### Description of the task
Below is a listing. Set down exactly the lines from the one containing "Definition PAYMASTER_LEVEL : nat := 2." through the one containing "uo_max_priority_fee_per_gas := uo.(uo_max_priority_fee_per_gas);", both ends included, and leave out the rest.

Content starts

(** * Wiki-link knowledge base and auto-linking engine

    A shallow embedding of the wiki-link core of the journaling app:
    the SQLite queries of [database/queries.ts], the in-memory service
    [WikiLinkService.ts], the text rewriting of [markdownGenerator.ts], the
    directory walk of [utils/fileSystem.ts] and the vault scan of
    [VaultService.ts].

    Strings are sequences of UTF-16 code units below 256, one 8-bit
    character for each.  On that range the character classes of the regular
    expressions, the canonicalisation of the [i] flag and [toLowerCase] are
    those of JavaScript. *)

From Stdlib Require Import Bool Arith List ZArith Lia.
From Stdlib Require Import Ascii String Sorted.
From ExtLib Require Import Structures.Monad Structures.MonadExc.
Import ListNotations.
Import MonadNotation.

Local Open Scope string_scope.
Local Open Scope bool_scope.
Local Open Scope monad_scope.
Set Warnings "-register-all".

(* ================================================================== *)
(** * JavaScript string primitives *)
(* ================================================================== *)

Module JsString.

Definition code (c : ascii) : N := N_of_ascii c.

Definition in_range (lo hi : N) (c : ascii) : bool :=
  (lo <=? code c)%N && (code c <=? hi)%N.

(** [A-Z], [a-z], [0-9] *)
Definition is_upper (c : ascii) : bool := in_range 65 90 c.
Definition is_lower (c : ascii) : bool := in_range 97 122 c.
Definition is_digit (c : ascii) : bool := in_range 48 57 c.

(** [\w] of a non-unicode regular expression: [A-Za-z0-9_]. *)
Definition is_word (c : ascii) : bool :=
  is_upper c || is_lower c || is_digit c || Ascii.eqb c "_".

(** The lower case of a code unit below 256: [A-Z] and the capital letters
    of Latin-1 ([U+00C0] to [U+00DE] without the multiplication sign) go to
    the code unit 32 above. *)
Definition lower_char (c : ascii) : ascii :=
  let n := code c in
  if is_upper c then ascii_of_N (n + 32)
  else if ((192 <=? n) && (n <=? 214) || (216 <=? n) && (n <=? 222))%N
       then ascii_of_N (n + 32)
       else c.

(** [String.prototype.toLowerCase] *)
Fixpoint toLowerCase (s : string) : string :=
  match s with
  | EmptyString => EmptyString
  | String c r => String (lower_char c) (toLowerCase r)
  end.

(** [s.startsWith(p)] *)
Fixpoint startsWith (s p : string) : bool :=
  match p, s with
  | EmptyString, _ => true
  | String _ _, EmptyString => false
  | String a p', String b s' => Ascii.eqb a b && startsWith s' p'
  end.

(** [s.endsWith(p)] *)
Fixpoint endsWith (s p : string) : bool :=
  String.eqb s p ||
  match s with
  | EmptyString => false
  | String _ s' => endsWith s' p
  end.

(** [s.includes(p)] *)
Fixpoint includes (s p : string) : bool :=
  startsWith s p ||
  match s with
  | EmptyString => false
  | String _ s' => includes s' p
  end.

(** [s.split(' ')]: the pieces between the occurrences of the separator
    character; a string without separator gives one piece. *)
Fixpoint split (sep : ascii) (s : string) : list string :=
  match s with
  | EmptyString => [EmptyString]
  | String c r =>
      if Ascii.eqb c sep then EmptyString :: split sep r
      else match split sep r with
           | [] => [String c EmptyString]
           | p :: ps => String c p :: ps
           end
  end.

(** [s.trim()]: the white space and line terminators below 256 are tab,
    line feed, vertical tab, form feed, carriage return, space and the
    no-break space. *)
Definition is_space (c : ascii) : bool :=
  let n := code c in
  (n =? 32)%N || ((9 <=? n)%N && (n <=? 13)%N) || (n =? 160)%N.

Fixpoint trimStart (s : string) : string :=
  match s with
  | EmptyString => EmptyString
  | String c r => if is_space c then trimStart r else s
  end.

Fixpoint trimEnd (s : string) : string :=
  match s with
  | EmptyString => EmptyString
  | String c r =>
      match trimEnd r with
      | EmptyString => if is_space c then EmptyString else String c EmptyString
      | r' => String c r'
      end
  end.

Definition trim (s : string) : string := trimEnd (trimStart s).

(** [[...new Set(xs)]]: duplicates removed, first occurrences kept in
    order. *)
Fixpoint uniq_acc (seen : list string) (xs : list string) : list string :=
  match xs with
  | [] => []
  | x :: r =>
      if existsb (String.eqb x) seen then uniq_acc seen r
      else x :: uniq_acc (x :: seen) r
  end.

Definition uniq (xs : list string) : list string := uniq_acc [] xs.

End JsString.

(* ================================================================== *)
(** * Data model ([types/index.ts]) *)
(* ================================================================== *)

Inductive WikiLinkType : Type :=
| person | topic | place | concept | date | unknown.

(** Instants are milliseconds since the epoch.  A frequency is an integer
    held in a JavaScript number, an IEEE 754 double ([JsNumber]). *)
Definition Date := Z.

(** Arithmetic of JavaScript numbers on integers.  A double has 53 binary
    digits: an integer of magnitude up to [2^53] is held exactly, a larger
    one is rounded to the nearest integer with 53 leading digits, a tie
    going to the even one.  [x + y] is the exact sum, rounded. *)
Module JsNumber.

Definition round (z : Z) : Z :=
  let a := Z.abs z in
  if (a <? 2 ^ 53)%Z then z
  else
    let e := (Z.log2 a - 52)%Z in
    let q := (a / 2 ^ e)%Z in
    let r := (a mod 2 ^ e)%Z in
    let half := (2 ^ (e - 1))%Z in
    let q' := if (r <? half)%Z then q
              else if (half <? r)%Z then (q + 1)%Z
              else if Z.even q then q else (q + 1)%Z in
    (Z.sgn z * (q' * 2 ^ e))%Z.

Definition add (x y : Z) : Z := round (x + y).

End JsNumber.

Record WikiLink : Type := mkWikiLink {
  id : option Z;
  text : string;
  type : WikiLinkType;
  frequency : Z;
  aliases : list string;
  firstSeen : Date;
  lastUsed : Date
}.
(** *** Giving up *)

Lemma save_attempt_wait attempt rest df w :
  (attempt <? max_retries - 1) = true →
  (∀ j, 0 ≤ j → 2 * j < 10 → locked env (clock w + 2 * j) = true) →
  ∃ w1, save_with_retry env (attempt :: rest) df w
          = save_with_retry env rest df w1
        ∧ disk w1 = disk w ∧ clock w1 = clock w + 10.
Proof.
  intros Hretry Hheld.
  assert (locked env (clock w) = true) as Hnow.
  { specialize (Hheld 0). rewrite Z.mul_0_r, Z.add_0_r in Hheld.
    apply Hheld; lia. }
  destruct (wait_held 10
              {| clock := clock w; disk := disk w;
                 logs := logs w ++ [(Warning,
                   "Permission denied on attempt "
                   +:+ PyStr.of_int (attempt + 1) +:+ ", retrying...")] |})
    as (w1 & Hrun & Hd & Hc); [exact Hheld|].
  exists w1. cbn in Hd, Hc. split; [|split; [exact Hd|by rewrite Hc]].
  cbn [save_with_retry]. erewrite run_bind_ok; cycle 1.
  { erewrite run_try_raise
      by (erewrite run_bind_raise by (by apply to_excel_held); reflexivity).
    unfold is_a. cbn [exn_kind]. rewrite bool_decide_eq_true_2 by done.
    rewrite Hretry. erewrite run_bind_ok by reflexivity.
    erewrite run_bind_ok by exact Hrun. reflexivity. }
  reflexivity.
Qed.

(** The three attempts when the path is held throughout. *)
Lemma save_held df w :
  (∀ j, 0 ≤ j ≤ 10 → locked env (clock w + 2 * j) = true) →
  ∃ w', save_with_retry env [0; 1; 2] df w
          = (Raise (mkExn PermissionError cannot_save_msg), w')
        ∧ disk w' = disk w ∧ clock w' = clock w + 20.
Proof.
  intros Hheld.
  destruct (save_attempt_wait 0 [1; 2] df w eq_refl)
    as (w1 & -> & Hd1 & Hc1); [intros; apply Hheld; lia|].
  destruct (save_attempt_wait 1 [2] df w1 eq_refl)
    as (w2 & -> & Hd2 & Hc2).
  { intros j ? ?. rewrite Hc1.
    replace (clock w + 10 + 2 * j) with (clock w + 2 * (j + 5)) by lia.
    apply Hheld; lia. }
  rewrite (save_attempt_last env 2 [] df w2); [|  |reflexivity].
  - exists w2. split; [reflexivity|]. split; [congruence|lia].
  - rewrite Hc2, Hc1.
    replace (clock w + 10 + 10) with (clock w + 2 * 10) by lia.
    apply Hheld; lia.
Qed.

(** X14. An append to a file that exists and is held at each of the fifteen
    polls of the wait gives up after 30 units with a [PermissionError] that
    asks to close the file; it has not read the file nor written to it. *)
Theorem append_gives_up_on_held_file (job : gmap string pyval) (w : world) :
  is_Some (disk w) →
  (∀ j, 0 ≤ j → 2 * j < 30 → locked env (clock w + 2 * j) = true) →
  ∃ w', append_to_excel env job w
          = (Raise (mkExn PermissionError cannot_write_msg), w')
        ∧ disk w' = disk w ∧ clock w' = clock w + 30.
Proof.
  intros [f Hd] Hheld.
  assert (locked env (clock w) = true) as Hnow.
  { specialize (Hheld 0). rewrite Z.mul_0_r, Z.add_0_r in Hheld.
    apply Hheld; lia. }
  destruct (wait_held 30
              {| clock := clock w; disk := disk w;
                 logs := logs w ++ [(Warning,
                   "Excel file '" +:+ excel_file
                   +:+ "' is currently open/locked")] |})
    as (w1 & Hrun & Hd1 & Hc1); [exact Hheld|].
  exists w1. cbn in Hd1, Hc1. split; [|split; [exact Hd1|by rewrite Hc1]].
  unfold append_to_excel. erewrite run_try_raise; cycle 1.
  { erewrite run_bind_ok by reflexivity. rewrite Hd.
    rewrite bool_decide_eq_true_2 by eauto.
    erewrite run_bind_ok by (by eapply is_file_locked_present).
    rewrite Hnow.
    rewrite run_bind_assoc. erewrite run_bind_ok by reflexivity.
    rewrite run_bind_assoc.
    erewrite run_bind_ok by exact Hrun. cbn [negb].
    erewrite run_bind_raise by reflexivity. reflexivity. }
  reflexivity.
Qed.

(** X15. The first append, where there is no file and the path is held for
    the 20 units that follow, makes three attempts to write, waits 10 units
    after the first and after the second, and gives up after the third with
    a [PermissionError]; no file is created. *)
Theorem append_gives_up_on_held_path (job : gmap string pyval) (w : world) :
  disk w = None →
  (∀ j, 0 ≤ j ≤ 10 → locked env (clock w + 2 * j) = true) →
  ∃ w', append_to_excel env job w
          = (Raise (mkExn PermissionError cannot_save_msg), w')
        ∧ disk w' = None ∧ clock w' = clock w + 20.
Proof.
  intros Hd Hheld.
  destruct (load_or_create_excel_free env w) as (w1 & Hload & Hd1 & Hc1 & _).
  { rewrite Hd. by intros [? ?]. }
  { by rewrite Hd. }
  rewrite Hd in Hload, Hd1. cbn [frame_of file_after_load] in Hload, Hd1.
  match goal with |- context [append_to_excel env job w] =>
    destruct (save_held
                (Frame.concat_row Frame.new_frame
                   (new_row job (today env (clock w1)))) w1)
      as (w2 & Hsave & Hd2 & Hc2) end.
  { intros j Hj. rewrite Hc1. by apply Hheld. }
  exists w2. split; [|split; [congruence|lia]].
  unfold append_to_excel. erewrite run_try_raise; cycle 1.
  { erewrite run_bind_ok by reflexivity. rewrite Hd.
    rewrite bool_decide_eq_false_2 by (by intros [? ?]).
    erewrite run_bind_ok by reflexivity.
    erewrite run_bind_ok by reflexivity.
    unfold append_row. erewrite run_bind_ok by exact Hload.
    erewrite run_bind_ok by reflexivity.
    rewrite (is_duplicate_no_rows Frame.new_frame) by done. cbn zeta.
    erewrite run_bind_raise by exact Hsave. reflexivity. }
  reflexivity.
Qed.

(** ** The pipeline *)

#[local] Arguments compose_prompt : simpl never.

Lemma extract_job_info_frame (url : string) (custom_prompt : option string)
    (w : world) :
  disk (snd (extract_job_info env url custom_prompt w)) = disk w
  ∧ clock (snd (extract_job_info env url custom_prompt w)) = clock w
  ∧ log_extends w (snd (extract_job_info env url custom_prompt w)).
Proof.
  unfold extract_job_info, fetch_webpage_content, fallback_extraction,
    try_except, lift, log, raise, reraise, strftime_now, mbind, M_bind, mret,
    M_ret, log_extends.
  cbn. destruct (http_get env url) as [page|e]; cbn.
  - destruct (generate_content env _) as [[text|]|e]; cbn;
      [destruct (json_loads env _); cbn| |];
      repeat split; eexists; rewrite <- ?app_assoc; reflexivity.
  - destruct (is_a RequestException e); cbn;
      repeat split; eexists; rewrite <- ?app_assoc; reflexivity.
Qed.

Content ends
Content starts

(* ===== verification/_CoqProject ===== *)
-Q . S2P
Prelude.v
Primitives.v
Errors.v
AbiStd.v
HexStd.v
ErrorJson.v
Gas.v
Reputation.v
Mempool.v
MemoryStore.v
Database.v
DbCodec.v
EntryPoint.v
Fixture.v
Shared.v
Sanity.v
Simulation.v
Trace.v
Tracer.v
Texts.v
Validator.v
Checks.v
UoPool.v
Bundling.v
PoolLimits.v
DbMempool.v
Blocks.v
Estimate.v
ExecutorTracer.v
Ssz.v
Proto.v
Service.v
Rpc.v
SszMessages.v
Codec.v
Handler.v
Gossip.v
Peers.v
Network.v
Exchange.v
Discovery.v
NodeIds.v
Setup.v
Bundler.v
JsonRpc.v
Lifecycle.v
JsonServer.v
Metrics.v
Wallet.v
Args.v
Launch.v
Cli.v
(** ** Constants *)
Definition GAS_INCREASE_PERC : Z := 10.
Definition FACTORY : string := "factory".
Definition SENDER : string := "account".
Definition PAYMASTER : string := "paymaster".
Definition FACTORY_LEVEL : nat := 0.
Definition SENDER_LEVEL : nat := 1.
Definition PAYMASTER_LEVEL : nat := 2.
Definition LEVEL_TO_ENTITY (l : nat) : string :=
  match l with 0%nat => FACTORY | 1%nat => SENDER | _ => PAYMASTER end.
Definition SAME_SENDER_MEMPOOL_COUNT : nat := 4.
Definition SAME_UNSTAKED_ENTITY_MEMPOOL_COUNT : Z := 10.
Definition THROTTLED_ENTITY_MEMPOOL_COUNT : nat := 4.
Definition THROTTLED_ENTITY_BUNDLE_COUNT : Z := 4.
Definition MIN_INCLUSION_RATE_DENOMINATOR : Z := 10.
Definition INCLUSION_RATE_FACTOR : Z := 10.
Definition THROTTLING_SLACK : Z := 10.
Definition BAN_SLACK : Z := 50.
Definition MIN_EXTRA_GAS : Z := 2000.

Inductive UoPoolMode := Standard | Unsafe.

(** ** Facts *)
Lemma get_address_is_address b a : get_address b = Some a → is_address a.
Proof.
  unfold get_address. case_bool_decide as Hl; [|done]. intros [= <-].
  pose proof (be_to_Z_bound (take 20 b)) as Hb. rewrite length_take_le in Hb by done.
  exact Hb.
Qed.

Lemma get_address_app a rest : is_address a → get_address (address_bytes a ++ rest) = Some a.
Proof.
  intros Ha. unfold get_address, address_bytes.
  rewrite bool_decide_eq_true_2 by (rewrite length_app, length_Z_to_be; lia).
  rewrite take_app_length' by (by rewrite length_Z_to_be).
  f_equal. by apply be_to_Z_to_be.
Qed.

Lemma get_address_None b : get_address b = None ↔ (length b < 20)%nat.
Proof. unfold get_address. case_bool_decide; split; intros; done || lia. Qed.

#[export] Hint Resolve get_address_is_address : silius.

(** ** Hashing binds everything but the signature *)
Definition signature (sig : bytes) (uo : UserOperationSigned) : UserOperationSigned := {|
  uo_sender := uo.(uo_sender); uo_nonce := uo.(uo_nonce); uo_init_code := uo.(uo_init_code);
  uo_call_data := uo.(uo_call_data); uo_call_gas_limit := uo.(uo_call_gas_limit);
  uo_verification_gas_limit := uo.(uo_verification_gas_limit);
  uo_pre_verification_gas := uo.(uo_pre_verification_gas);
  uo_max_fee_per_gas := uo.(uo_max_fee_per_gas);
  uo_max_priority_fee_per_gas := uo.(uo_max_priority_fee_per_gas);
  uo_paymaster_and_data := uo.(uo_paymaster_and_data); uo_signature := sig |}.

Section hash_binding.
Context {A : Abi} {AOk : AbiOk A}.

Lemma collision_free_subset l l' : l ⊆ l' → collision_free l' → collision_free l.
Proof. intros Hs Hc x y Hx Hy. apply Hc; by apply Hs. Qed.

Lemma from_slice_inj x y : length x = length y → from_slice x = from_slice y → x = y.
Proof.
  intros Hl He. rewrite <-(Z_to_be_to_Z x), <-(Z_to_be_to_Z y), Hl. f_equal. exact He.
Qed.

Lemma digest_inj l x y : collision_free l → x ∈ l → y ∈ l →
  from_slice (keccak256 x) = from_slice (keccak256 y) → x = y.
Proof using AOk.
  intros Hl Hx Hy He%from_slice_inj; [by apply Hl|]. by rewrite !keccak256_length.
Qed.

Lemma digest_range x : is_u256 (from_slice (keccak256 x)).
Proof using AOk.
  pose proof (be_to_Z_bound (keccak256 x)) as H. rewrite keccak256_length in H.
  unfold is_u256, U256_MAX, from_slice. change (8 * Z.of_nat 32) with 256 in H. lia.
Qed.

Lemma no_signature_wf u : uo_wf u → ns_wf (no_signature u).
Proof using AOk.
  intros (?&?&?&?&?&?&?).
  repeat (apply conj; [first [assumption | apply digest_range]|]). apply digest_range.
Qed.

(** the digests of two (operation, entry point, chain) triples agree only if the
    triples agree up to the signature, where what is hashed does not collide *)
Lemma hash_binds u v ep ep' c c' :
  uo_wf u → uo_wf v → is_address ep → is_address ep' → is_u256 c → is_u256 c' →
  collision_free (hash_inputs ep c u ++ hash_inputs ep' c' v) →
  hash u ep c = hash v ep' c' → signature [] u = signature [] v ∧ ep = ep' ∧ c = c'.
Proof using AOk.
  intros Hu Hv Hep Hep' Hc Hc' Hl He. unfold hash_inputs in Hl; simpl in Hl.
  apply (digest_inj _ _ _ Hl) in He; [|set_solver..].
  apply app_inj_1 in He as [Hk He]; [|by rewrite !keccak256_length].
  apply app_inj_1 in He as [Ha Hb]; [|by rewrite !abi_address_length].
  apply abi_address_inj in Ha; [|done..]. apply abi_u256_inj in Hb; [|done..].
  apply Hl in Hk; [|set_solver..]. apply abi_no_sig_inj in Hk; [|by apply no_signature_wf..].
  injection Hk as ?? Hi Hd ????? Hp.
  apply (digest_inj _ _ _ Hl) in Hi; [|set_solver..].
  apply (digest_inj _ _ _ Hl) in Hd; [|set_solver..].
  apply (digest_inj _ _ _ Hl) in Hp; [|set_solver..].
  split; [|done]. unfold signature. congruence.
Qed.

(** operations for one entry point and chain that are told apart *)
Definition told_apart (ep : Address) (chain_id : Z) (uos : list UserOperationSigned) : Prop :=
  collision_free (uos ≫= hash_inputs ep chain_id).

Content ends

### Answer for this exercise
Definition PAYMASTER_LEVEL : nat := 2.
Definition LEVEL_TO_ENTITY (l : nat) : string :=
  match l with 0%nat => FACTORY | 1%nat => SENDER | _ => PAYMASTER end.
Definition SAME_SENDER_MEMPOOL_COUNT : nat := 4.
Definition SAME_UNSTAKED_ENTITY_MEMPOOL_COUNT : Z := 10.
Definition THROTTLED_ENTITY_MEMPOOL_COUNT : nat := 4.
Definition THROTTLED_ENTITY_BUNDLE_COUNT : Z := 4.
Definition MIN_INCLUSION_RATE_DENOMINATOR : Z := 10.
Definition INCLUSION_RATE_FACTOR : Z := 10.
Definition THROTTLING_SLACK : Z := 10.
Definition BAN_SLACK : Z := 50.
Definition MIN_EXTRA_GAS : Z := 2000.

Inductive UoPoolMode := Standard | Unsafe.

(** ** Facts *)
Lemma get_address_is_address b a : get_address b = Some a → is_address a.
Proof.
  unfold get_address. case_bool_decide as Hl; [|done]. intros [= <-].
  pose proof (be_to_Z_bound (take 20 b)) as Hb. rewrite length_take_le in Hb by done.
  exact Hb.
Qed.

Lemma get_address_app a rest : is_address a → get_address (address_bytes a ++ rest) = Some a.
Proof.
  intros Ha. unfold get_address, address_bytes.
  rewrite bool_decide_eq_true_2 by (rewrite length_app, length_Z_to_be; lia).
  rewrite take_app_length' by (by rewrite length_Z_to_be).
  f_equal. by apply be_to_Z_to_be.
Qed.

Lemma get_address_None b : get_address b = None ↔ (length b < 20)%nat.
Proof. unfold get_address. case_bool_decide; split; intros; done || lia. Qed.

#[export] Hint Resolve get_address_is_address : silius.

(** ** Hashing binds everything but the signature *)
Definition signature (sig : bytes) (uo : UserOperationSigned) : UserOperationSigned := {|
  uo_sender := uo.(uo_sender); uo_nonce := uo.(uo_nonce); uo_init_code := uo.(uo_init_code);
  uo_call_data := uo.(uo_call_data); uo_call_gas_limit := uo.(uo_call_gas_limit);
  uo_verification_gas_limit := uo.(uo_verification_gas_limit);
  uo_pre_verification_gas := uo.(uo_pre_verification_gas);
  uo_max_fee_per_gas := uo.(uo_max_fee_per_gas);
  uo_max_priority_fee_per_gas := uo.(uo_max_priority_fee_per_gas);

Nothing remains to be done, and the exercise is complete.